3 corresponds to converting the correction speech S ^r into a feature vector Y ^r by the feature extraction unit 402 using a well-known feature vector extraction means, which is executed for r = 1 to R and is shown at 604. Thus, they are stored in the correction feature vector storage unit 403.

【００６４】以下の動作は、修正が収束したと判断され
るまで繰り返し行われる。まず、６０５で修正ベクトル
の分母用および分子用のバッファをゼロクリアし、以降
の準備をする。６０６または６０７で修正用音声データ
の特徴ベクトル系列Ｙ^rを読み込み、６０８では、前記
ファジィベクトル量子化部４０５と前記コードベクトル
記憶部４０６においてファジィベクトル量子化を周知の
方法により実行し、前記帰属度ベクトル系列Ｕ^rと前記
ラベルベクトル系列Ｏ^rを算出する。The following operation is repeated until it is determined that the correction has converged. First, in 605, the buffers for the denominator and the numerator of the correction vector are cleared to zero, and the subsequent preparations are made.
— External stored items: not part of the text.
(** * bg-data-scrapers: the fetch / dedupe / persist pipeline of [BaseScraper]

    A shallow embedding of [apps/scrapers/scrapers/base.py] and of the
    [ScrapedFile] table of [apps/scrapers/models.py], with the properties of
    the pipeline proved over it.

    Layout: the content hasher (hashlib's SHA-256 object), the external
    collaborators (HTTP session, clock, storage) as an explicit oracle, the
    scraper methods in state-passing style, then the theorems.

    Modelling choices. Python integers are [Z]; byte strings are lists of
    [byte]; the float [request_delay] is a rational, so that the backoff
    [request_delay * 2 ** attempt] is exact, and [time.sleep] refuses
    the lengths CPython refuses; clock readings are integers
    (microseconds). Each method takes the outcomes of the external calls
    it may make as an [env], and threads a [world]: the table, the
    scraper's statistics, and the trace of requests, sleeps and storage
    writes it performed. The ORM calls are taken to succeed; logging is
    left out. *)

From Stdlib Require Import ZArith QArith Ascii String Strings.Byte DecimalString.
From stdpp Require Import base list strings.

Local Open Scope Z_scope.

(* ===================================================================== *)
(** ** Content hasher: [hashlib.sha256]                                   *)
(* ===================================================================== *)

Module Sha256.

(** 32-bit words are integers reduced modulo 2^32. *)
Definition w32 (x : Z) : Z := x mod 2 ^ 32.
Definition add32 (x y : Z) : Z := w32 (x + y).
Definition not32 (x : Z) : Z := Z.lxor x (2 ^ 32 - 1).
Definition rotr (n x : Z) : Z :=
  Z.lor (Z.shiftr x n) (w32 (Z.shiftl x (32 - n))).

Definition Ch (x y z : Z) : Z := Z.lxor (Z.land x y) (Z.land (not32 x) z).
Definition Maj (x y z : Z) : Z :=
  Z.lxor (Z.lxor (Z.land x y) (Z.land x z)) (Z.land y z).
Definition Sigma0 (x : Z) : Z := Z.lxor (Z.lxor (rotr 2 x) (rotr 13 x)) (rotr 22 x).
Definition Sigma1 (x : Z) : Z := Z.lxor (Z.lxor (rotr 6 x) (rotr 11 x)) (rotr 25 x).
Definition sigma0 (x : Z) : Z := Z.lxor (Z.lxor (rotr 7 x) (rotr 18 x)) (Z.shiftr x 3).
Definition sigma1 (x : Z) : Z := Z.lxor (Z.lxor (rotr 17 x) (rotr 19 x)) (Z.shiftr x 10).

Definition K : list Z :=
  [ 1116352408; 1899447441; 3049323471; 3921009573; 961987163; 1508970993;
    2453635748; 2870763221; 3624381080; 310598401; 607225278; 1426881987;
    1925078388; 2162078206; 2614888103; 3248222580; 3835390401; 4022224774;
    264347078; 604807628; 770255983; 1249150122; 1555081692; 1996064986;
    2554220882; 2821834349; 2952996808; 3210313671; 3336571891; 3584528711;
    113926993; 338241895; 666307205; 773529912; 1294757372; 1396182291;
    1695183700; 1986661051; 2177026350; 2456956037; 2730485921; 2820302411;
    3259730800; 3345764771; 3516065817; 3600352804; 4094571909; 275423344;
    430227734; 506948616; 659060556; 883997877; 958139571; 1322822218;
    1537002063; 1747873779; 1955562222; 2024104815; 2227730452; 2361852424;
    2428436474; 2756734187; 3204031479; 3329325298 ].

Definition H0 : list Z :=
  [ 1779033703; 3144134277; 1013904242; 2773480762;
    1359893119; 2600822924; 528734635; 1541459225 ].

Definition byte_val (b : byte) : Z := Z.of_N (Byte.to_N b).

(** Big-endian words of a block, four bytes at a time. *)
Fixpoint be_words (bs : list byte) : list Z :=
  match bs with
  | b0 :: b1 :: b2 :: b3 :: rest =>
      (byte_val b0 * 2 ^ 24 + byte_val b1 * 2 ^ 16 + byte_val b2 * 2 ^ 8 + byte_val b3)
        :: be_words rest
  | _ => []
  end.

(** The message schedule, most recent word first: [ws] holds
    W(t-1), W(t-2), ..., W(0). *)
Fixpoint schedule (n : nat) (ws : list Z) : list Z :=
  match n with
  | O => ws
  | S n' =>
      let wt := add32 (add32 (sigma1 (nth 1 ws 0)) (nth 6 ws 0))
                      (add32 (sigma0 (nth 14 ws 0)) (nth 15 ws 0)) in
      schedule n' (wt :: ws)
  end.

Definition round (v : list Z) (kw : Z * Z) : list Z :=
  match v with
  | [a; b; c; d; e; f; g; h] =>
      let t1 := add32 (add32 (add32 h (Sigma1 e)) (add32 (Ch e f g) (fst kw))) (snd kw) in
      let t2 := add32 (Sigma0 a) (Maj a b c) in
      [add32 t1 t2; a; b; c; add32 d t1; e; f; g]
  | _ => v
  end.

(** One application of the compression function to a 64-byte block. *)
Definition compress (hs : list Z) (block : list byte) : list Z :=
  let W := rev (schedule 48 (rev (be_words block))) in
  let v := fold_left round (combine K W) hs in
  map (fun p => add32 (fst p) (snd p)) (combine hs v).

(** The hash object: chaining value, bytes not yet forming a whole
    block, and the number of bytes fed so far. *)
Record t := mk { chain : list Z; pending : list byte; total : N }.

(** [hashlib.sha256()] *)
Definition new : t := {| chain := H0; pending := []; total := 0%N |}.

(** Compress [n] whole blocks off the front of [bs]. *)
Fixpoint absorb (n : nat) (hs : list Z) (bs : list byte) : list Z * list byte :=
  match n with
  | O => (hs, bs)
  | S n' => absorb n' (compress hs (take 64 bs)) (drop 64 bs)
  end.

(** [h.update(data)] *)
Definition update (h : t) (data : list byte) : t :=
  let bs := pending h ++ data in
  let '(hs, rest) := absorb (length bs / 64)%nat (chain h) bs in
  {| chain := hs; pending := rest; total := (total h + N.of_nat (length data))%N |}.

(** [hashlib.sha256(data)] *)
Definition sha256 (data : list byte) : t := update new data.

Definition byte_of_Z (z : Z) : byte :=
  match Byte.of_N (Z.to_N (z mod 256)) with Some b => b | None => x00 end.

(** The 64-bit big-endian encoding of the message length in bits. *)
Definition length_bytes (nbytes : N) : list byte :=
  let bits := (Z.of_N nbytes * 8) mod 2 ^ 64 in
  map (fun i => byte_of_Z (Z.shiftr bits (8 * Z.of_nat (7 - i)))) (seq 0 8).

Definition padding (h : t) : list byte :=
  x80 :: replicate ((119 - length (pending h) mod 64) mod 64)%nat x00
      ++ length_bytes (total h).

(** The digest as eight words: the padded tail is compressed on a copy
    of the state. *)
Definition digest_words (h : t) : list Z :=
  let bs := pending h ++ padding h in
  fst (absorb (length bs / 64)%nat (chain h) bs).

Definition hex_digit (z : Z) : ascii :=
  nth (Z.to_nat z) (list_ascii_of_string "0123456789abcdef") "0"%char.

Definition hex_word (x : Z) : string :=
  string_of_list_ascii
    (map (fun i => hex_digit (Z.land (Z.shiftr x (4 * Z.of_nat (7 - i))) 15)) (seq 0 8)).

(** [h.hexdigest()] *)
Definition hexdigest (h : t) : string :=
  fold_right String.append EmptyString (map hex_word (digest_words h)).

End Sha256.

(* ===================================================================== *)
(** ** Python values and the external collaborators                       *)
(* ===================================================================== *)

(** Exceptions are split by what the [except] clauses of [base.py] tell
    apart: [requests.exceptions.RequestException] (connection errors,
    timeouts, [HTTPError], broken streams) and everything else.
    [exc_str] is [str(e)]. *)
Inductive exc_class := RequestException | OtherException.

Record exc := Exc { exc_kind : exc_class; exc_str : string }.

(** A call either returns a value or raises. *)
Inductive outcome (A : Type) :=
| Return (a : A)
| Raise (e : exc).
Arguments Return {A} a.
Arguments Raise {A} e.

(** What the code reads of a [requests.Response]: the status line, the
    decoded text, and the body as [iter_content] yields it, a sequence of
    chunks that may end in an exception raised mid-stream. *)
Record response := {
  status_code : Z;
  reason : string;
  response_url : string;
  text : string;
  iter_content : list (list byte);
  stream_error : option exc
}.

Definition decimal (z : Z) : string := NilZero.string_of_int (Z.to_int z).

(** [Response.raise_for_status()] of the requests library: statuses
    400..599 raise [HTTPError], a [RequestException]. *)
Definition raise_for_status (r : response) : outcome response :=
  if (400 <=? status_code r) && (status_code r <? 500) then
    Raise (Exc RequestException
             (decimal (status_code r) ++ " Client Error: " ++ reason r
                ++ " for url: " ++ response_url r))
  else if (500 <=? status_code r) && (status_code r <? 600) then
    Raise (Exc RequestException
             (decimal (status_code r) ++ " Server Error: " ++ reason r
                ++ " for url: " ++ response_url r))
  else Return r.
At 606 or 607, the feature vector series Y ^r of the correction voice data is read, and at 608, fuzzy vector quantization is executed in the fuzzy vector quantization unit 405 and the code vector storage unit 406 by a well-known method, and the degree of membership is calculated. The vector series U ^r and the label vector series O ^r are calculated.

【００６５】６０９すなわち図７では、前記特徴ベクト
ル系列発生度合算出部５０１における特徴ベクトル発生
度合ω_i(t)の算出をｔ＝１〜Ｔ^r，ｉ＝１〜Ｉについて
７０７で前記算出式（数４）に従い行う。609, that is, in FIG. 7, the calculation of the characteristic vector generation degree ω _i (t) in the characteristic vector sequence generation degree calculation unit 501 is performed by the calculation formula (7) for t = 1 to ^Tr , i = 1 to I. Perform according to equation 4).

【００６６】６１０では前記経路確率算出部５０２の経
路確率γ_i(t)を周知のフォワード・バックワードアルゴ
リズムを用いて算出する。At 610, the route probability γ _i (t) of the route probability calculating unit 502 is calculated by using a well-known forward / backward algorithm.

【００６７】６１１すなわち図８では、前記修正ベクト
ル分母分子算出部５０３の動作を、８０３でｒ番目の特
徴ベクトル系列Ｙ^rのフレーム長Ｔ^rが終了するまで、ま
た８０６でそのｒ番目の発声内容に対応するＨＭＭの状
態数Ｉが終了するまで全てのコードベクトルＣ_m（ｍ＝
１〜Ｍ）に対して（８０９の条件を満足）、８１０で分
母については（数６）、分子については（数７）でそれ
ぞれ修正ベクトル算出式の分母および分子を算出する。
ただし、前記（数６）および（数７）は前記特徴ベクト
ル発生度合の算出式（数４）に対応するラベルｍごとの
修正ベクトル算出式（数８）の分母および分子の式であ
る。611, that is, in FIG. 8, the operation of the correction vector denominator / numerator calculation unit 503 is performed until the frame length T ^r of the r-th feature vector sequence Y ^r ends at 803 and at the r-th utterance content at 806. Until all the code vectors C _m (m =
1 to M) (satisfies the condition of 809), 810 calculates the denominator and the numerator of the correction vector calculation formula by (Equation 6) for the denominator and (Equation 7) for the numerator.
However, (Formula 6) and (Formula 7) are denominator and numerator formulas of the correction vector calculation formula (Formula 8) for each label m corresponding to the calculation formula (Formula 4) of the feature vector generation degree.

【００６８】[0068]

【数６】 [Equation 6]

【００６９】[0069]

【数７】 [Equation 7]

【００７０】[0070]

【数８】 [Equation 8]

【００７１】ここで、△Ｃ_m ^r _{_denom}および△Ｃ_m ^r _{_numer}
はｒ番目の単語、ｍ番目のクラスタに対する修正ベクト
ル△Ｃ_mの算出式の各々分母および分子を表す。Here, _ΔC _m ^r _{_denom} and _ΔC _m ^r _{_numer}
Represents the denominator and numerator of the calculation formula of the correction vector ΔC _m for the rth word and the mth cluster, respectively.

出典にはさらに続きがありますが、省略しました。